Relatores da ONU pediram uma investigação “independente, completa e imparcial sobre os assassinatos” da chacina de Jacarezinho (RJ). Em resposta a esta comunicação das Nações Unidas, o governo brasileiro afirmou que “promove cultura de paz” entre os agentes de segurança e moradores. O documento dos relatores e a carta do Brasil, emitidos em 31 de maio e de 21 de julho, respectivamente, estavam sob sigilo e vieram recentemente a público.
No início de maio, uma operação da Polícia Civil na favela de Jacarezinho deixou 27 mortos, tornando-se a chacina mais letal da história da capital fluminense, de acordo com o Grupo de Estudos dos Novos Ilegalismos da Universidade Federal Fluminense.
A comunicação divulgada semana passada é assinada pelos relator para o combate contra a tortura, Nils Melzer, e o relator sobre execuções sumárias, Morris Tidball-Binz e atende ao apelo urgente que entidades da sociedade civil fizeram à ONU na época dos acontecimentos. As organizações relataram uma série de ilegalidades e erros na ação policial.
Para os especialistas, “todos aqueles responsáveis por homicídios ilegais, incluindo aqueles que ordenaram extrajudicialmente, execuções sumárias ou arbitrárias devem ser levadas à justiça e as vítimas devem ter ser concedida reparação integral, incluindo garantias de não repetição”. Eles pedem ainda que as autoridades tomem as medidas necessárias para proteger testemunhas e sobreviventes de possíveis retaliações.
Ainda que trate de um caso ocorrido no Estado do Rio de Janeiro, é responsabilidade dos representantes diplomáticos do Brasil dialogar com a ONU. Assim, por meio de carta assinada pelos Ministério da Justiça e Ministério da Mulher, da Família e dos Direitos Humanos, o país afirmou promover uma “cultura de paz” entre agentes e moradores e que oferece treinamento para policiais em direitos humanos e preservação da vida.

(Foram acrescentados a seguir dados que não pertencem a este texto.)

(* ===== verification/Nesting.v ===== *)
(** * Nesting: the output's tags are well nested

    Spec section 4.1 calls the output "a complete HTML document"; the
    code writes its tags as fixed text around the f-string holes.  This
    file reads the tags of a text and checks their nesting.

    - [tok_char] is a tag tokenizer, a transducer run character by
      character: in text it waits for ['<']; in a tag it reads the name
      up to a blank or ['>'] and skips the attributes to ['>'].  Each
      closed tag yields an [Open] or [Close] event, except the void
      elements of HTML and the doctype declaration, which have no end
      tag.  [tag_events html] lists the events in order.
    - [nested] is the well-nesting of an event list as an inductive
      predicate (the empty list, concatenation, an element around a
      nested list), and [check_nest] a stack machine that recognises
      it; [check_nest_correct] proves the two agree.

    The theorems: a name holding one end tag breaks the nesting
    (C17), and (C16) on an input none of whose strings holds a ['<'],
    the output of [generate_resume_html] is one [<html>] element whose
    contents are well nested, whatever the number of entries and
    achievements.  The tags come from the templates alone
    ([tokens_clean]); each template's events are computed once
    ([tokens_build]), and the per-entry blocks are nested on their own,
    so they leave the stack as they find it ([check_nest_nested]). *)

From Stdlib Require Import List Ascii String Lia Wellfounded Wf_nat.
From S2P Require Import Prelude PyValue Renderer Reader.
Import ListNotations.
Open Scope bool_scope.
Open Scope string_scope.
Open Scope py_scope.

Os dados, porém, mostram que o país vive uma cultura de violência e que a chacina de Jacarezinho não é exceção. Em 2020, o Brasil registrou 6.416 mortes por intervenção policial, o maior número desde 2013, de acordo com o Anuário Brasileiro de Segurança Pública. Do total das vítimas, 78,9% são pessoas negras.

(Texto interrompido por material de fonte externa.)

Lemma load_loop_no_fault transform_batch config connector batches w :
  (∀ e n, fault w e n = false) →
  ∃ w',
    for_each batches
      (λ batch, ComplexPipeline.process_data_batch transform_batch batch config
                  connector ;; mret ()) w
    = (inr (), w')
    ∧ trace w'
      = trace w ++ concat (batch_load_events transform_batch config connector <$> batches)
    ∧ fault w' = fault w.
Proof.
  revert w. induction batches as [|batch batches IH]; intros w Hfault.
  - exists w. split; [reflexivity|]. split; [symmetry; apply app_nil_r | reflexivity].
  - destruct (process_data_batch_no_fault transform_batch batch config connector w Hfault)
      as (w1 & Hrun & Htrace & Hf1).
    destruct (IH w1) as (w2 & Hrest & Htrace2 & Hf2).
    { intros e n. rewrite Hf1. apply Hfault. }
    exists w2. split; [|split].
    + cbn [for_each]. unfold mbind, M_bind in *. rewrite Hrun. exact Hrest.
    + rewrite Htrace2, Htrace, fmap_cons. cbn [concat].
      rewrite <- !app_assoc. reflexivity.
    + rewrite Hf2. exact Hf1.
Qed.

Lemma chunk_frames_partition (table : DataFrame) (b : Z) :
  0 < b →
  let data_iterator := chunk_frames (Z.to_nat b) table in
  Z.of_nat (length data_iterator) = ceil_div (Z.of_nat (len table)) b
  ∧ Forall (λ batch, Z.of_nat (len batch) ≤ b) data_iterator
  ∧ concat (df_rows <$> data_iterator) = df_rows table
  ∧ Forall (λ batch, df_columns batch = df_columns table) data_iterator.
Proof.
  intros Hb. unfold chunk_frames, len. cbn zeta.
  assert (0 < Z.to_nat b)%nat as Hb' by lia.
  repeat split.
  - rewrite length_fmap, chunks_count by exact Hb'. rewrite Z2Nat.id by lia. reflexivity.
  - rewrite Forall_fmap. eapply Forall_impl; [apply chunks_bounded|].
    intros c Hc. simpl in *. lia.
  - rewrite <- list_fmap_compose.
    rewrite (list_fmap_ext _ id (chunks (Z.to_nat b) (df_rows table))) by reflexivity.
    rewrite list_fmap_id. apply chunks_concat, Hb'.
  - rewrite Forall_fmap. apply Forall_forall. intros c _. reflexivity.
Qed.

(** After the download of the object, the full load is the loading loop
    over the chunks of the object. *)
Lemma full_load_unfold transform_batch config connector s3_bucket w table :
  s3 w !! ComplexPipeline.source_path config = Some table →
  fault w (EvDownload s3_bucket (ComplexPipeline.source_path config)) (length (trace w))
  = false →
  ComplexPipeline.full_load transform_batch config connector s3_bucket w
  = for_each (chunk_frames (Z.to_nat (batch_size config)) table)
      (λ batch, ComplexPipeline.process_data_batch transform_batch batch config
                  connector ;; mret ())
      (log (EvDownload s3_bucket (ComplexPipeline.source_path config)) w).
Proof.
  intros Hs3 Hfault.
  unfold ComplexPipeline.full_load, ComplexPipeline.get_data_iterator, download_object,
    perform, inspect.
  unfold mbind, M_bind. rewrite Hfault.
  change (s3 (log (EvDownload s3_bucket (ComplexPipeline.source_path config)) w))
    with (s3 w).
  rewrite Hs3. reflexivity.
Qed.




(** *** A load in which a chunk fails *)

Lemma raises_full_load transform_batch config connector s3_bucket :
  raises task_failure
    (ComplexPipeline.full_load transform_batch config connector s3_bucket).
Proof.
  unfold ComplexPipeline.full_load, ComplexPipeline.get_data_iterator.
  apply raises_bind.
  { apply raises_bind; [apply raises_download_object; intros; exact I | intros t].
    apply raises_ret. }
  intros data_iterator. apply raises_for_each. intros batch.
  apply raises_bind; [apply raises_process_data_batch | intros _; apply raises_ret].
Qed.

Lemma load_loop_reports_no_error transform_batch config connector batches :
  emits (λ e, match e with EvEmitMetrics _ m => errors m = 0%nat | _ => True end)
    (for_each batches
       (λ batch, ComplexPipeline.process_data_batch transform_batch batch config
                   connector ;; mret ())).
Proof.
  unfold ComplexPipeline.process_data_batch, ComplexPipeline.process_data_batch_body,
    ComplexPipeline.snowflake_connection, ComplexPipeline.upsert_to_snowflake,
    ComplexPipeline.emit_batch_metrics.
  emitting_tasks ltac:(first [exact I | reflexivity]).
Qed.

Lemma metrics_emitted_no_error tr :
  Forall (λ e, match e with EvEmitMetrics _ m => errors m = 0%nat | _ => True end) tr →
  Forall (λ m, errors m = 0%nat) (metrics_emitted tr).
Proof.
  induction 1 as [|e tr He _ IH]; [constructor|].
  destruct e; try exact IH. constructor; [exact He | exact IH].
Qed.

(** C6 as the code has it.  When the full load of a landed object ends
    with an exception, that is the exception of a task (the [TypeError] of
    the handler, which raises a [State], or the error of the connection),
    not a summary; the chunks before the failed one have been loaded, in
    order; the end of the run of the failed chunk, after the retries of the
    task, is the last event of the load, so no chunk after it is attempted;
    and the row count that the handler writes to [metrics["errors"]] is in
    no metrics that are reported or returned: every metrics reported has
    [errors] 0, and a call that returns gives the row count of its own
    chunk as [processed] and 0 as [errors]. *)
Theorem failing_chunk_ends_load transform_batch config connector s3_bucket w table e w' :
  s3 w !! ComplexPipeline.source_path config = Some table →
  fault w (EvDownload s3_bucket (ComplexPipeline.source_path config)) (length (trace w))
  = false →
  ComplexPipeline.full_load transform_batch config connector s3_bucket w = (inl e, w') →
  task_failure e
  ∧ (∃ done failed rest added,
       chunk_frames (Z.to_nat (batch_size config)) table = done ++ failed :: rest
       ∧ trace w'
         = trace w ++ EvDownload s3_bucket (ComplexPipeline.source_path config) :: added
       ∧ outcomes "process_data_batch" added
         = ((λ batch, (ArgsBatch batch config connector, Completed)) <$> done)
           ++ [(ArgsBatch failed config connector, FailedState)]
       ∧ last added
         = Some (EvTask "process_data_batch" (ArgsBatch failed config connector)
                   FailedState)
       ∧ Forall (λ m, errors m = 0%nat) (metrics_emitted added))
  ∧ ∀ batch,
      returns (λ m, m = {| processed := len (transform_batch batch); errors := 0 |})
        (ComplexPipeline.process_data_batch transform_batch batch config connector).
Proof.
  intros Hs3 Hfault Hrun.
  split; [exact (raises_full_load _ _ _ _ _ _ _ Hrun)|].
  split; [|intros batch; apply process_data_batch_metrics].
  rewrite (full_load_unfold _ _ _ _ _ table Hs3 Hfault) in Hrun.
  set (w0 := log (EvDownload s3_bucket (ComplexPipeline.source_path config)) w) in *.
  destruct (load_loop_outcomes transform_batch config connector
              (chunk_frames (Z.to_nat (batch_size config)) table) w0)
    as (added & Htrace & Hout).
  destruct (load_loop_reports_no_error transform_batch config connector
              (chunk_frames (Z.to_nat (batch_size config)) table) w0)
    as (added' & Htrace' & Hok).
  rewrite Hrun in Htrace, Hout, Htrace'. cbn [fst snd] in *.
  assert (added' = added) as ->.
  { rewrite Htrace in Htrace'. apply app_inv_head in Htrace'. symmetry. exact Htrace'. }
  destruct Hout as (done & failed & rest & Hsplit & Houtcomes & Hlast).
  exists done, failed, rest, added.
  split; [exact Hsplit|]. split.
  { rewrite Htrace. subst w0. simpl. rewrite <- app_assoc. reflexivity. }
  split; [exact Houtcomes|]. split; [exact Hlast|].
  apply metrics_emitted_no_error, Hok.
Qed.

Lemma failing_chunk_ends_load_witness :
  let first := Scenario.products_frame [Scenario.product 1; Scenario.product 2] in
  let second := Scenario.products_frame [Scenario.product 3] in
  let run := ComplexPipeline.full_load id Scenario.products "snowflake-prod" "data-lake"
               Scenario.failing_chunk_world in
  chunk_frames 2 (Scenario.products_frame
                    [Scenario.product 1; Scenario.product 2; Scenario.product 3])
  = [first; second]
  ∧ run.1 = inl (TypeError "exceptions must derive from BaseException")
  ∧ upserts (trace run.2)
    = [("products", first); ("products", first); ("products", first); ("products", first)]
  ∧ logged "error" (trace run.2)
    = [ "Batch processing failed: external operation failed";
        "Batch processing failed: external operation failed";
        "Batch processing failed: external operation failed";
        "Batch processing failed: external operation failed" ]
  ∧ metrics_emitted (trace run.2) = []
  ∧ ∃ done failed rest added,
      [first; second] = done ++ failed :: rest
      ∧ trace run.2 = [] ++ EvDownload "data-lake" "raw/products" :: added
      ∧ outcomes "process_data_batch" added
        = ((λ batch, (ArgsBatch batch Scenario.products "snowflake-prod", Completed))
             <$> done)
          ++ [(ArgsBatch failed Scenario.products "snowflake-prod", FailedState)]
      ∧ last added
        = Some (EvTask "process_data_batch"
                  (ArgsBatch failed Scenario.products "snowflake-prod") FailedState).
Proof.
  intros first second run.
  split; [vm_compute; reflexivity|]. split; [vm_compute; reflexivity|].
  split; [vm_compute; reflexivity|]. split; [vm_compute; reflexivity|].
  split; [vm_compute; reflexivity|].
  destruct (failing_chunk_ends_load id Scenario.products "snowflake-prod" "data-lake"
              Scenario.failing_chunk_world
              (Scenario.products_frame
                 [Scenario.product 1; Scenario.product 2; Scenario.product 3])
              (TypeError "exceptions must derive from BaseException") run.2
              ltac:(vm_compute; reflexivity) ltac:(reflexivity)
              ltac:(vm_compute; reflexivity))
    as (_ & (done & failed & rest & added & Hsplit & Htrace & Hout & Hlast & _) & _).
  exists done, failed, rest, added.
  split; [exact Hsplit|]. split; [exact Htrace|]. split; [exact Hout | exact Hlast].
Defined.
(** ** A table that fails ends the run *)

Lemma logged_app level tr1 tr2 :
  logged level (tr1 ++ tr2) = logged level tr1 ++ logged level tr2.
Proof. apply omap_app. Qed.

Lemma logged_no_info tr :
  Forall (λ e, is_info e = false) tr → logged "info" tr = [].
Proof.
  induction 1 as [|e tr He _ IH]; [reflexivity|].
  unfold logged in *.
  destruct e; try exact IH. simpl in *. rewrite He. exact IH.
Qed.

Lemma validate_primary_keys_no_info df_sample pks v :
  emits (λ e, is_info e = false) (ComplexPipeline.validate_primary_keys df_sample pks v).
Proof.
  revert v. induction pks as [|pk rest IH]; intros v; simpl.
  - apply emits_ret.
  - destruct (column df_sample pk); [|apply emits_raise].
    destruct (existsb isnull _); [|apply IH].
    apply emits_bind; [apply emits_emit; reflexivity | intros _; apply IH].
Qed.

Lemma validate_source_data_no_info s3_path table_config s3_bucket :
  emits (λ e, is_info e = false)
    (ComplexPipeline.validate_source_data s3_path table_config s3_bucket).
Proof.
  pose proof validate_primary_keys_no_info as Hkeys.
  unfold ComplexPipeline.validate_source_data.
  apply emits_call_task; [intro; reflexivity|].
  unfold ComplexPipeline.validate_source_data_body, download_object,
    create_markdown_artifact.
  repeat first
    [ match goal with |- ∀ _, _ => intro end
    | apply Hkeys
    | apply emits_ret | apply emits_raise | apply emits_inspect
    | apply emits_bind | apply emits_try_except
    | apply emits_emit; reflexivity
    | apply emits_perform; reflexivity ].
Qed.

Lemma load_step_no_info transform_batch config connector s3_bucket :
  emits (λ e, is_info e = false)
    (ComplexPipeline.load_step transform_batch config connector s3_bucket).
Proof.
  unfold ComplexPipeline.load_step, ComplexPipeline.incremental_load_flow,
    ComplexPipeline.full_load, ComplexPipeline.get_last_processed_value,
    ComplexPipeline.load_incremental_data, ComplexPipeline.get_data_iterator,
    download_object, ComplexPipeline.process_data_batch,
    ComplexPipeline.process_data_batch_body, ComplexPipeline.snowflake_connection,
    ComplexPipeline.upsert_to_snowflake, ComplexPipeline.emit_batch_metrics.
  emitting_tasks ltac:(reflexivity).
Qed.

Para Gustavo Huppes, assessor de advocacy internacional da Conectas, “a resposta brasileira não reconhece o racismo estrutural operante nas ações policiais do Brasil, que está sendo denunciado, com base em dados e informações concretas, por entidades da sociedade civil e por movimentos sociais, inclusive em instâncias da ONU”.
Uma das denúncias recentes é o pronunciamento realizado, em julho deste ano, por organizações brasileiras contra o descumprimento da ADPF-635, a ADPF das Favelas, por agentes de segurança pública do Rio de Janeiro, na 47ª sessão do CDH (Conselho de Direitos Humanos) das Nações Unidas.